Shared by Tracy’s sister, Helen.
In May 2019 we lost my darling sister Tracy. She was given (or should I say the whole family were given) the devastating diagnosis five years prior to her death. For the first three years we pretended it wasn’t real and after major liver surgery Tracy was well enough to travel to many different countries and have some amazing experiences with her husband Terry. As cancer tightened its grip on her we became aware of Sobell House, but still we put the idea of Tracy ever needing such a place to the back of our minds. Tracy began to deteriorate at a fast pace and when it was suggested to her that she has an overnight stay she accepted. She did this more for us, her family, because throughout all of her illness Tracy only ever thought of us. She wanted us to be OK, to be supported.
What we didn’t appreciate is how much support and care that would mean. When I first walked through the doors of Sobell House it was with some nerves. It was the first hospice I’ve ever visited and I was dreading finding my darling sister propped up in bed in some gloomy room with nothing to see or do. Well I couldn’t have been more wrong if I’d tried. I was taken to Tracy’s room which she was sharing with three other lovely ladies and I found her sitting in a fabulous arm chair next to a window overlooking the golf course. She was laughing and chatting to a nurse who had come to make sure she had everything she needed. That’s the thing, the nurses pop in all the time just to make sure everyone is happy, they actually make the time to do that. With everything they have to do they genuinely care about each and every patient and their families and will offer support and comfort.
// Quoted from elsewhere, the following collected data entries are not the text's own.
(** C31: A share link says what it was written from. A proxy has no link
    (the empty string) exactly when it has no server, is of a type without
    a link, or holds what its link has no place for: another plugin, an IPv6
    server in ssr, a host header of a trojan websocket, a realm hop. The link
    of an ssr proxy is base64 of a text that splits back into its nine values,
    unless one of the first five has a colon or a slash; that of a vmess proxy
    with an alterId is base64 of the JSON of a map with the values of
    [json_table]. Any other link is a URL: read back by percent-decoding,
    whatever bytes they hold, it has the scheme, the user and password and the
    host and port of the proxy, its name, and of the parameters each of the
    table of its type ([url_table], key by key) that applies, once, with the
    value of its field, and no other. *)
Theorem share_link_reads_back f : let link := encodeShareLink f in
  (link = EmptyString ↔ no_link f = true) ∧
  (no_link f = false →
    if type_is f "ssr" then
      ∃ text body, link = "ssr://" +:+ text ∧ read_base64 text = Some body ∧
        (plain_fields f = true → read_ssr body =
          Some (str f <$> ["server"; "port"; "protocol"; "cipher"; "obfs"; "password"; "obfs-param"; "protocol-param"; "name"]))
    else if legacy_vmess f then
      ∃ text values, link = "vmess://" +:+ text ∧ read_base64 text = Some (json_object values) ∧
        ∀ key, values !! key = said (json_table f) key
    else
      ∃ query, read_url link = Some (url_scheme f, url_user f, url_host f, query, str f "name") ∧
        NoDup query.*1 ∧ ∀ key value, (key, value) ∈ query ↔ said (url_table f) key = Some value).
Proof using Type.
  intros link. split.
  - destruct (links f) as [Hno Hl|scheme body Hno _ (pad & url & Hl) Hs|Hno _ Hl]; fold link in Hl; rewrite Hl, Hno; [done| |].
    + rewrite Hs. by destruct (type_is f "ssr").
    + split; [|done]. unfold shareURL, url_text. cbn [ur_Scheme]. by destruct (url_scheme f).
  - intros Hyes. destruct (links f) as [Hno _|scheme body _ Henc (pad & url & Hl) Hs|_ Henc Hl]; try fold link in Hl; [congruence| |].
    + destruct (type_is f "ssr") eqn:Et; [|destruct (legacy_vmess f) eqn:Ev].
      * rewrite encoded_ssr in Henc by done. injection Henc as <-. exists (base64 url pad (ssr_body f)), (ssr_body f).
        rewrite <- Hs. split_and!; [done | apply read_base64_text | apply read_ssr_body].
      * unfold encoded_body in Henc. rewrite Et, Ev in Henc. injection Henc as <-.
        exists (base64 url pad (json_object (v2rayn f))), (v2rayn f). rewrite <- Hs.
        split_and!; [done | apply read_base64_text | by apply says_json].
      * unfold encoded_body in Henc. by rewrite Et, Ev in Henc.
    + unfold encoded_body in Henc. destruct (type_is f "ssr") eqn:Et; [done|]. destruct (legacy_vmess f) eqn:Ev; [done|].
      exists (entries (url_query f)). split; [|apply entries_say, says_url; [done | unfold encoded_body; by rewrite Et, Ev]].
      rewrite Hl. unfold shareURL. apply read_url_text; [apply scheme_plain; [done | set_solver].. | by apply host_some].
Qed.
End facts.

(** *** Links *)

Module Sample.
#[local] Instance some_paths : UrlPaths := {| with_ed path ed := Some (path +:+ "?ed=" +:+ ed) |}.

Definition vless : proxyFields :=
  [("name", AStr "#1 & more"); ("type", AStr "vless"); ("server", AStr "2001:db8::1"); ("port", AOther "443"); ("uuid", AStr "a:b@c");
   ("tls", ABool true); ("reality-opts", AMap [("public-key", AStr "k/+="); ("short-id", AStr "01")]); ("alpn", AList [AStr "h2"; AStr "http/1.1"]);
   ("flow", AStr "xtls"); ("xudp", ABool true)].

Definition ssr : proxyFields :=
  [("name", AStr "n"); ("type", AStr "ssr"); ("server", AStr "host"); ("port", AOther "8388"); ("protocol", AStr "origin"); ("cipher", AStr "rc4");
   ("obfs", AStr "plain"); ("password", AStr "p:w/")].

(** A trojan websocket with a host header has no link. *)
Definition trojan : proxyFields :=
  [("type", AStr "trojan"); ("server", AStr "host"); ("network", AStr "ws"); ("ws-opts", AMap [("headers", AMap [("Host", AStr "h")])])].

Example vless_link : encodeShareLink vless =
  "vless://a%3Ab%40c@[2001:db8::1]:443?alpn=h2%2Chttp%2F1.1&flow=xtls&pbk=k%2F%2B%3D&security=reality&sid=01#%231%20&%20more".
Proof. vm_compute. reflexivity. Qed.

(** A legacy vmess over a websocket. *)
Definition vmess : proxyFields :=
  [("name", AStr "n"); ("type", AStr "vmess"); ("server", AStr "host"); ("port", AOther "80"); ("uuid", AStr "u"); ("alterId", AOther "4");
   ("network", AStr "ws"); ("ws-opts", AMap [("path", AStr "/p"); ("max-early-data", AOther "2048")])].

Lemma share_link_reads_back_witness :
  (∃ query, read_url (encodeShareLink vless) = Some ("vless", Some (User "a:b@c"), "[2001:db8::1]:443", query, "#1 & more") ∧
    ("alpn", "h2,http/1.1") ∈ query ∧ ("flow", "xtls") ∈ query ∧ ("pbk", "k/+=") ∈ query ∧ ("security", "reality") ∈ query ∧
    ("sid", "01") ∈ query ∧ (∀ value, ("packetEncoding", value) ∉ query)) ∧
  (∃ text values, encodeShareLink vmess = "vmess://" +:+ text ∧ read_base64 text = Some (json_object values) ∧
    values !! "path" = Some "/p?ed=2048" ∧ values !! "sni" = None) ∧
  (∃ text body, encodeShareLink ssr = "ssr://" +:+ text ∧ read_base64 text = Some body ∧
    read_ssr body = Some ["host"; "8388"; "origin"; "rc4"; "plain"; "p:w/"; ""; ""; "n"]) ∧
  encodeShareLink trojan = "".
Proof.
  destruct (share_link_reads_back vless) as (_ & Hv). destruct (Hv ltac:(vm_compute; reflexivity)) as (query & Hread & _ & Hquery).
  destruct (share_link_reads_back vmess) as (_ & Hm). destruct (Hm ltac:(vm_compute; reflexivity)) as (text & values & Hlink & Htext & Hvalues).
  destruct (share_link_reads_back ssr) as (_ & Hs). destruct (Hs ltac:(vm_compute; reflexivity)) as (text' & body & Hlink' & Htext' & Hbody).
  destruct (share_link_reads_back trojan) as ([_ Ht] & _). split_and!; [| | |by apply Ht; vm_compute].
  - exists query. split; [exact Hread|]. split_and!; [apply Hquery; vm_compute; reflexivity..|].
    intros value Hin%Hquery. vm_compute in Hin. discriminate.
  - exists text, values. split_and!; [exact Hlink | exact Htext | rewrite Hvalues; vm_compute; reflexivity..].
  - exists text', body. split_and!; [exact Hlink' | exact Htext' | exact (Hbody eq_refl)].
Defined.
End Sample.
Pictured: Tracy (left) and Helen
For the final few weeks of Tracy’s life she was transferred to a beautiful side room overlooking what is now the new garden. We had settled in to day to day life in Sobell and had met the families of lots of other patients. Tracy’s care team ramped up and included a variety of specialists who helped to make her final weeks as comfortable as possible.
I was having a particularly difficult day and took myself into one of the little rooms along the main corridor to gather my thoughts. Graham, Sobell’s Chaplain, popped his head around the door and asked if I was OK, would I like to chat? Now, not being the religious type at all I was a bit worried about how I could have a conversation which I assumed (wrongly) would be about religion without risking offence, so I politely told Graham “I’m really sorry but I struggle with any kind of faith.” Graham came in and sat down opposite me. He said “that’s fine, tell me about Tracy, your sister”. It was such a lovely conversation for me, and Graham was so genuinely interested in hearing all about her, our family, and our feelings.
There were so many staff who helped us during these final weeks of Tracy’s life. By us, I mean our parents who were both in their mid-80s and Tracy’s three children; Lei, Will and Lucy. Lucy was to have her 21st birthday later that year.
We were all made to feel like Sobell was our home and with its beautiful facilities and glorious gardens we accepted the inevitable when Terry and I were taken aside to be told Tracy had just days to live. She was made as comfortable as possible, pain free and she died surrounded by all her family on 11th May.
Sobell House continued to support us with phone calls and offers of counselling if we wanted.
I really can’t put into words how grateful I am for all the care that was given to Tracy. We couldn’t have asked for any more to be done to make her last few weeks happy and comfortable. Thank you to each and every member of the team for all you do, your care and commitment to supporting patients through their end of life care.
Thank you so much to Helen for kindly sharing her family’s experience of Sobell House.